In a conundrum with profound implications, a federal appeals court will revisit whether – in some circumstances — men can be paid more than women for the same job.
On the surface, that conflicts with the Equal Pay Act. But a three-judge panel of the 9th Circuit ruled in April that salary history could justify unequal pay. In essence, the panel determined the male hires in question were paid more because of their last paycheck and that their gender was a coincidence.
The EEOC appealed, saying that the ruling perpetuates the gender gap and conflicts with precedent in other circuits. The full 9th U.S. Circuit Court of Appeals has agreed to review the case, with oral arguments set for December.
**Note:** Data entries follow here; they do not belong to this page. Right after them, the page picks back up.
(** Saved stack pointers lie in the identity-mapped memory. *)
Definition esps_ok s : Prop :=
  ∀ j p, aget (k_table s) j = Some p → 0 ≤ p_esp p < 8388608.

Lemma restore_context_eq i s p :
  aget (k_table s) i = Some p → 0 ≤ p_esp p < 8388608 →
  restore_context i s = Some (frame_ctx (k_mem s) (p_esp p), s).
Proof using Type.
  intros Hp Hr. unfold restore_context, pop. rewrite Hp. cbn [mbind option_bind].
  assert (∀ x, 0 ≤ x < 4294967296 → u32 x = x) as Hsm by (intros; by apply u32_small).
  rewrite !(Hsm (p_esp p + 4)) by lia. rewrite !(Hsm (p_esp p + 4 + 4)) by lia.
  rewrite !(Hsm (p_esp p + 4 + 4 + 4)) by lia. rewrite !(Hsm (p_esp p + 4 + 4 + 4 + 4)) by lia.
  rewrite !(Hsm (p_esp p + 4 + 4 + 4 + 4 + 4)) by lia.
  unfold frame_ctx. by rewrite <-!Z.add_assoc.
Qed.

(** The pushes, and what follows them. *)
Lemma process_yield_eq c s :
  20 ≤ r_esp c < 8388608 →
  process_yield process_table page_directory c s =
    (t ← saved (k_table s) (k_current s) (r_esp c - 16);
     '(i, t') ← sched_next t (k_current s);
     s ← process_before_switch process_table page_directory i
           (with_k_mem (pushed c (proc_addr process_table i) (k_mem s)) (with_current (Some i) (with_table t' s)));
     restore_context i s).
Proof using Type.
  intros Hesp. unfold process_yield, push.
  rewrite !(u32_small (r_esp c - 4)) by (unfold is_u32; lia).
  rewrite !(u32_small (r_esp c - 4 - 4)) by (unfold is_u32; lia).
  rewrite !(u32_small (r_esp c - 4 - 4 - 4)) by (unfold is_u32; lia).
  rewrite !(u32_small (r_esp c - 4 - 4 - 4 - 4)) by (unfold is_u32; lia).
  rewrite !(u32_small (r_esp c - 4 - 4 - 4 - 4 - 4)) by (unfold is_u32; lia).
  replace (r_esp c - 4 - 4 - 4 - 4 - 4) with (r_esp c - 20) by lia.
  replace (r_esp c - 4 - 4 - 4 - 4) with (r_esp c - 16) by lia.
  replace (r_esp c - 4 - 4 - 4) with (r_esp c - 12) by lia.
  replace (r_esp c - 4 - 4) with (r_esp c - 8) by lia. reflexivity.
Qed.

(** The table after the choice of process [i]. *)
Lemma picked_kinv s t i t' m :
  kinv (with_table t s) → length t' = 16%nat → 0 ≤ i < k_next_pid s →
  picked t i t' →
  kinv (tss_set_kernel_stack (kstack_top process_table i) (with_k_mem m (with_current (Some i) (with_table t' s)))).
Proof using Type.
  intros Hkt Hl' Hi Ha'.
  apply (kinv_table (with_table t s)); [done|done|done| | |].
  - simpl. intros j q Hq. destruct (Ha' j q Hq) as (q0 & Hq0 & E & _ & E1 & E2). exists q0.
    split; [done|]. rewrite E. split; [done|]. split; [done|]. simpl. split; [done|].
    intros Hu. apply E2; [done|]. intros ->.
    destruct (ki_slot _ Hkt i q0 Hq0) as (_ & Hun & _). apply Hun in Hu. simpl in Hu. lia.
  - simpl. intros j Hj. unfold state_of in Hj. destruct (aget t' j) as [q|] eqn:Hq; [|done].
    injection Hj as Hj. destruct (Ha' j q Hq) as (_ & _ & _ & Hr & _). f_equal. symmetry. by apply Hr.
  - simpl. intros ? [= <-]. done.
Qed.

(** [process_yield] as a whole: who runs next, what it resumes with, and the
    CR3 and TSS.ESP0 it runs under. *)
Lemma process_yield_lemma c s :
  kinv s → 20 ≤ r_esp c < 8388608 → esps_ok s →
  ∃ t i t' s' p,
    saved (k_table s) (k_current s) (r_esp c - 16) = Some t ∧
    sched_next t (k_current s) = Some (i, t') ∧
    k_table s' = t' ∧ k_current s' = Some i ∧ k_next_pid s' = k_next_pid s ∧
    k_mem s' = pushed c (proc_addr process_table i) (k_mem s) ∧
    k_esp0 s' = kstack_top process_table i ∧
    aget t' i = Some p ∧ p_state p = PROC_RUNNING ∧
    v_cr3 (k_vm s') = (if decide (p_pd_phys p = 0) then page_directory else p_pd_phys p) ∧
    process_yield process_table page_directory c s = Some (frame_ctx (k_mem s') (p_esp p), s') ∧
    kinv s'.
Proof using Type.
  intros Hk Hesp Hpe. rewrite process_yield_eq by done.
  destruct (saved_kinv s (r_esp c - 16) Hk) as (t & Ht & Hkt & Hta). rewrite Ht. cbn [mbind option_bind].
  destruct (sched_next_any t (k_current s) (k_next_pid s)) as (i & t' & Hs & Hi & Hl' & Ha');
    [apply Hkt|apply Hk|apply Hk|apply Hkt| |].
  { intros j Hj. destruct (decide (j < k_next_pid s)); [done|].
    unfold state_of in Hj. destruct (aget t j) as [p|] eqn:Hp; [|done]. simplify_eq/=.
    destruct (ki_slot _ Hkt j p Hp) as (_ & Hun & _). simpl in Hun.
    rewrite (proj2 Hun) in Hj by lia. done. }
  rewrite Hs. cbn [mbind option_bind].
  destruct (aget_total t' 16 i Hl') as [p Hp]; [pose proof (ki_pid s Hk); lia|].
  destruct (Ha' i p Hp) as (p0 & Hp0 & Hsb & Hrun & _).
  assert (0 ≤ p_esp p < 8388608) as Hpesp.
  { rewrite Hsb. simpl. rewrite Hta in Hp0. destruct (aget (k_table s) i) as [q|] eqn:Hq;
      [|by case_decide]. case_decide; simplify_eq/=; [lia|by eapply Hpe]. }
  unfold process_before_switch, paging_get_kernel_pd_phys, paging_get_cr3.
  cbn [with_current with_table with_k_mem with_vm k_table k_vm v_mem vm_with_mem].
  rewrite Hp. cbn [mbind option_bind].
  set (pd := if decide (p_pd_phys p = 0) then page_directory else p_pd_phys p).
  pose (s1 := tss_set_kernel_stack (kstack_top process_table i)
    (with_k_mem (pushed c (proc_addr process_table i) (k_mem s)) (with_current (Some i) (with_table t' s)))).
  assert (kinv s1) as Hk1 by (by apply (picked_kinv s t i t')).
  assert (∀ s2 : kst A, k_table s2 = t' → restore_context i s2 = Some (frame_ctx (k_mem s2) (p_esp p), s2)) as Hres.
  { intros s2 Ht2. by apply restore_context_eq; [rewrite Ht2|]. }
  destruct (decide (pd = v_cr3 (k_vm s))) as [E|E].
  - exists t, i, t', s1, p. split_and!; try done; [by apply Hrun|].
    rewrite decide_True by exact E. exact (Hres s1 eq_refl).
  - exists t, i, t', (with_vm (paging_switch pd (k_vm s1)) s1), p. split_and!; try done.
    + by apply Hrun.
    + rewrite decide_False by exact E. exact (Hres (with_vm (paging_switch pd (k_vm s1)) s1) eq_refl).
    + by apply (kinv_table s1); try apply Hk1; try done; intros j q Hq; exists q.
Qed.

Definition regs_ok (c : cpu) : Prop :=
  is_u32 (r_ebx c) ∧ is_u32 (r_esi c) ∧ is_u32 (r_edi c) ∧ is_u32 (r_ebp c).

(** The context in which the caller of [process_yield] continues. *)
Definition resume_ctx (c : cpu) (m : mem) : cpu :=
  Cpu (r_ebx c) (r_esi c) (r_edi c) (r_ebp c) (r_esp c + 4) (load32 m (r_esp c)).

Lemma frame_ctx_ext (m m' : mem) esp :
  (∀ b, esp ≤ b < esp + 20 → load8 m' b = load8 m b) → frame_ctx m' esp = frame_ctx m esp.
Proof using Type.
  intros H. unfold frame_ctx. f_equal; apply load32_ext; intros; apply H; lia.
Qed.

Lemma pushed_frame c x m :
  regs_ok c → frame_ctx (pushed c x m) (r_esp c - 16) = resume_ctx c m.
Proof using Type.
  intros (H1 & H2 & H3 & H4). unfold frame_ctx, resume_ctx, pushed. f_equal; try lia.
  - rewrite load32_store32_ne by lia. by rewrite load32_store32_eq.
  - replace (r_esp c - 16 + 4) with (r_esp c - 12) by lia.
    rewrite !load32_store32_ne by lia. by rewrite load32_store32_eq.
  - replace (r_esp c - 16 + 8) with (r_esp c - 8) by lia.
    rewrite !load32_store32_ne by lia. by rewrite load32_store32_eq.
  - replace (r_esp c - 16 + 12) with (r_esp c - 4) by lia.
    rewrite !load32_store32_ne by lia. by rewrite load32_store32_eq.
  - rewrite !load32_store32_ne by lia. f_equal. lia.
Qed.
She was hired at less pay than all the men in her job
Aileen Rizo, a math consultant, took a job with the public schools in Fresno County, California. Her $62,000 salary was a nice bump from her previous teaching job. But she soon learned that a male colleague was hired at $79,000 for the same job. Further investigation revealed that all her male colleagues earned more.
When human resources did not act on her complaint, Rizo sued for employment discrimination. The school district’s rationale was that the men’s higher pay was based on their salary history. Per county policy, starting pay was determined by adding 5 percent to the hiree’s preceding salary.
The Equal Pay Act allows unequal pay for men and women doing the same work if the disparity is based on factors other than gender, such as seniority. In ruling against Rizo, the appeals court panel cited a prior 9th Circuit decision that salary history can be a factor if the practice (a) effectuates some business policy and (b) is implemented in a reasonable way.
Salary history exception may perpetuate the wage gap
The Equal Employment Opportunity Commission (EEOC) strongly disagrees and appealed the panel’s ruling. Before the 9th Circuit took up the review, the panel had remanded the case to the trial court to explore the “business reason” for the Fresno County salary policies.
The EEOC contends that the ruling enables the pay gap’s vicious cycle. If men are routinely paid more than women, their salary history will dictate they be paid more at the next job, and so on. The American Association of University Women, which studies the gender pay gap, says the wage gap is partially rooted in outdated concepts of men as family providers. For example, AAUW statistics reveal that women who are moms earn less than their female peers (the “Motherhood Penalty”), but men who are dads are paid more than average (the “Fatherhood Bonus”). This bias can be perpetuated in salary history and parental leave policies.
The AAUW says that women earn, on average, 80 percent of their male counterparts. The wage gap varies, but it is true across all industries and all levels of employment, including public sector employees. There is already a pay gap when females enter the workforce in their teens. While women tend to top out in salary in their 40s, male salaries continue to rise into their 50s and 60s.
On the other hand, many economists say it’s a myth that women are paid 80 cents on the dollar compared to men. Rather than a wage gap, they say, it’s an earnings gap. Men gravitate toward – or have more access to – higher-paying jobs. Some moms drop out of the workforce or scale back. Et cetera. Without settling the broader pay gap dispute, the 9th Circuit case is in fact about unequal pay for equal work.